= Zamir Niazi =

Journalist (1932-2004)

Zamir Niazi (1932 - 11 June 2004) was a Pakistani journalist, known for his commitment to freedom of the press.

In 1995, Niazi returned his Pride of Performance award to the government, in response to its closure of six newspapers.

==Career==
Zamir Niazi began as a journalist in 1954 by joining Dawn newspaper where he also worked as a sub-editor for eight years. He then joined another Pakistani newspaper, Daily News, as its chief sub-editor and lead writer in 1962. In 1965, he started working for a major business newspaper of Pakistan, the Business Recorder where he worked for 25 years in different capacities. He was its news editor when he retired from the Business Recorder in 1990.

==The Press in Chains ==
He is best known for the book The Press in Chains that was published in 1986. The book investigates press censorship in Pakistan. It documents instances of press censorship during the British colonial rule in India and during the first three decades of Pakistan's independence especially under authoritarian military governments in Pakistan. This book was critically acclaimed and its several editions were published. This book was originally in English and was also translated into Urdu language.

== Bibliography ==
- Niazi, Zamir (1986). "The Press in Chains"
- Niazi, Zamir (1992). "The press under siege"
- Niazi, Zamir (1994). "The Web of Censorship"
- Zameen Ka Noha (Earth's Cry Of Pain) - on the subject of nuclear technology and its bad effects

==Awards and recognition==
- Pride of Performance Award by the President of Pakistan in 1994

==Death and legacy==
Zamir Niazi died on 11 June 2004 at age 72 at Karachi, after being unwell for some time. He was admitted to a hospital for treatment just three days before his death. Among his survivors were his widow and two sons, Haris Zamir and Junaid Zamir.
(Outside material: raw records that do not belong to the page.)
Lemma loadMapData_failure_keeps_cache (fetch : Network) (mapName : JsVal) (st : Store) :
  throws (fst (loadMapData cfg fetch mapName st)) ->
  mapCache (snd (loadMapData cfg fetch mapName st)) = mapCache st.
Proof.
  unfold loadMapData.
  destruct (match mapName with JStr key => cacheGet key (mapCache st) | _ => None end);
    [reflexivity|].
  destruct (fetchValidated fetch mapName) as [data|e]; [|reflexivity].
  intros [e He]. discriminate.
Qed.

Lemma Reachable_cacheValidated (st : Store) :
  Reachable cfg st -> cacheValidated (mapCache st).
Proof.
  induction 1 as [| fetch mapName st _ IH | st _ IH | fetch st _ IH].
  - constructor.
  - now apply loadMapData_preserves.
  - constructor.
  - rewrite discoverAvailableMaps_cache. exact IH.
Qed.

(** C2. In every store the module can reach, each cached document passes
    [validateMapData]; whatever [loadMapData] is then called with, a call
    that throws leaves the cache as it was, a fetched document that fails
    validation makes the call throw, a call that misses the cache throws
    unless the path is accepted, the response is ok, its body decodes and
    the document validates, and the cache after the call still holds
    validated documents only. *)
Theorem cache_holds_validated_documents (st : Store) :
  Reachable cfg st ->
  cacheValidated (mapCache st)
  /\ (forall fetch mapName,
        throws (fst (loadMapData cfg fetch mapName st)) ->
        mapCache (snd (loadMapData cfg fetch mapName st)) = mapCache st)
  /\ (forall fetch key data status statusText,
        cacheHas key (mapCache st) = false ->
        fetch (extensionFolderPath ++ "/" ++ key)
        = Response true status statusText (BodyJson data) ->
        valid (validateMapData data) = false ->
        throws (fst (loadMapData cfg fetch (JStr key) st))
        /\ mapCache (snd (loadMapData cfg fetch (JStr key) st)) = mapCache st)
  /\ (forall fetch key,
        cacheHas key (mapCache st) = false ->
        (throws (fst (loadMapData cfg fetch (JStr key) st)) <->
         ~ (exists data,
              validateAssetPath (JStr key) = Return true
              /\ (exists status statusText,
                    fetch (extensionFolderPath ++ "/" ++ key)
                    = Response true status statusText (BodyJson data))
              /\ valid (validateMapData data) = true)))
  /\ (forall fetch mapName,
        cacheValidated (mapCache (snd (loadMapData cfg fetch mapName st)))).
Proof.
  intros Hreach.
  pose proof (Reachable_cacheValidated st Hreach) as Hc.
  split; [exact Hc|].
  split; [intros fetch mapName; apply loadMapData_failure_keeps_cache|].
  split; [|split; [|intros fetch mapName; now apply loadMapData_preserves]].
  2:{ intros fetch key Hmiss. unfold loadMapData. unfold cacheHas in Hmiss.
      destruct (cacheGet key (mapCache st)); [discriminate|].
      destruct (fetchValidated fetch (JStr key)) as [d|e] eqn:E; cbn [fst].
      - split; [intros [e He]; discriminate|].
        intros Hn. exfalso. apply Hn. exists d. now apply fetchValidated_Return in E.
      - split; [|intros _; now exists e].
        intros _ [d Hd]. apply (fetchValidated_Return fetch (JStr key) d) in Hd.
        congruence. }
  intros fetch key data status statusText Hmiss Hfetch Hinvalid.
  assert (Hthrows : throws (fst (loadMapData cfg fetch (JStr key) st))).
  { unfold loadMapData. unfold cacheHas in Hmiss.
    destruct (cacheGet key (mapCache st)); [discriminate|].
    destruct (fetchValidated fetch (JStr key)) as [d|e] eqn:E.
    - apply fetchValidated_Return in E.
      destruct E as (_ & (s1 & s2 & Hf) & Hv).
      cbn [ToString] in Hf. rewrite Hfetch in Hf. inversion Hf; subst. congruence.
    - now exists e. }
  split; [exact Hthrows | now apply loadMapData_failure_keeps_cache].
Qed.
(** A mapping with distinct keys none of whose values is [NaN], compared
    with itself, has nothing changed and nothing deleted. *)
Theorem getDiff_of_same_mapping (flat : object) :
  distinct (keys flat) = true ->
  Forall (fun kv => strict_eq (snd kv) (snd kv) = true) flat ->
  getDiff flat flat = empty_object /\ getDeletedKeys flat flat = [].
Proof.
  intros Hd Hs. apply distinct_NoDup in Hd. rewrite Forall_forall in Hs.
  split.
  - unfold getDiff.
    assert (G : forall entries,
               (forall k v, In (k, v) entries -> In (k, v) flat) ->
               getDiff_entries flat entries empty_object = empty_object).
    { induction entries as [|[k v] rest IH]; intros Hin; [reflexivity|].
      cbn [getDiff_entries].
      assert (Ek : getOwn k flat = Some v)
        by (apply In_getOwn; [exact Hd | apply Hin; now left]).
      assert (Eh : hasOwn k flat = true) by now rewrite hasOwn_get, Ek.
      rewrite (js_in_own flat k Eh), (js_index_own flat k v Ek).
      cbn [member_eq].
      assert (Ev : strict_eq v v = true)
        by (apply (Hs (k, v)), Hin; now left).
      rewrite Ev. cbn [negb orb]. apply IH. intros k' v' H'. apply Hin. now right. }
    apply G. auto.
  - unfold getDeletedKeys.
    assert (G : forall l, (forall k, In k l -> In k (keys flat)) ->
                          filter (fun key => negb (js_in key flat)) l = []).
    { induction l as [|k l IH]; intros Hin; [reflexivity|]. cbn [filter].
      assert (Ek : hasOwn k flat = true) by (apply hasOwn_In, Hin; now left).
      rewrite (js_in_own flat k Ek). cbn [negb]. apply IH.
      intros k' H'. apply Hin. now right. }
    apply G. auto.
Qed.
(** * lullaby DeformSystem: a shallow embedding of
      [src/lullaby/systems/deform/deform_system.cc]

    The component pools of the system are finite maps keyed by entity, the
    transform and render systems are the small part of their state the deform
    system reads and writes, and every member function is a state-passing
    function over that world.  The mathfu / lullaby-util primitives the file
    calls but does not define are the fields of two interfaces, [MathLib]
    and [SqtLib]. *)

From Stdlib Require Import ZArith NArith List Bool Lia Ascii String.
From Stdlib Require Import Floats.SpecFloat.
From stdpp Require Import base option list gmap fin_maps fin_sets.

Set Implicit Arguments.
Set Default Proof Using "Type".

Open Scope string_scope.
Open Scope list_scope.
Open Scope nat_scope.

(** ** Identifiers *)

(** [lull::Entity] is an unsigned integer handle and [kNullEntity] is zero;
    [HashValue] is the unsigned result of [Hash]. *)
Abbreviation Entity := N (only parsing).
Abbreviation HashValue := N (only parsing).
Definition kNullEntity : Entity := 0%N.

Inductive DeformMode : Type :=
| DeformMode_None
| DeformMode_GlobalCylinder
| DeformMode_CylinderBend
| DeformMode_Waypoint.

#[global] Instance DeformMode_eq_dec : EqDecision DeformMode.
Proof. solve_decision. Defined.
After writing three above books on press freedom in Pakistan, he was widely considered in Pakistan to be an authority on the issue of press freedom. According to a major newspaper of Pakistan, Zamir Niazi was "uncompromisingly critical of corruption and corrupting influences affecting the media" in Pakistan.

On 29 June 2004, an event was arranged at the Pakistan Academy of Letters, Islamabad to pay tributes to the journalist Zamir Niazi by noted scholars and intellectuals of Pakistan including Iftikhar Arif and Tariq Rahman. It was mentioned by speakers at this event that Zamir Niazi was often called as 'Zameer' (the conscience) of Pakistani Press.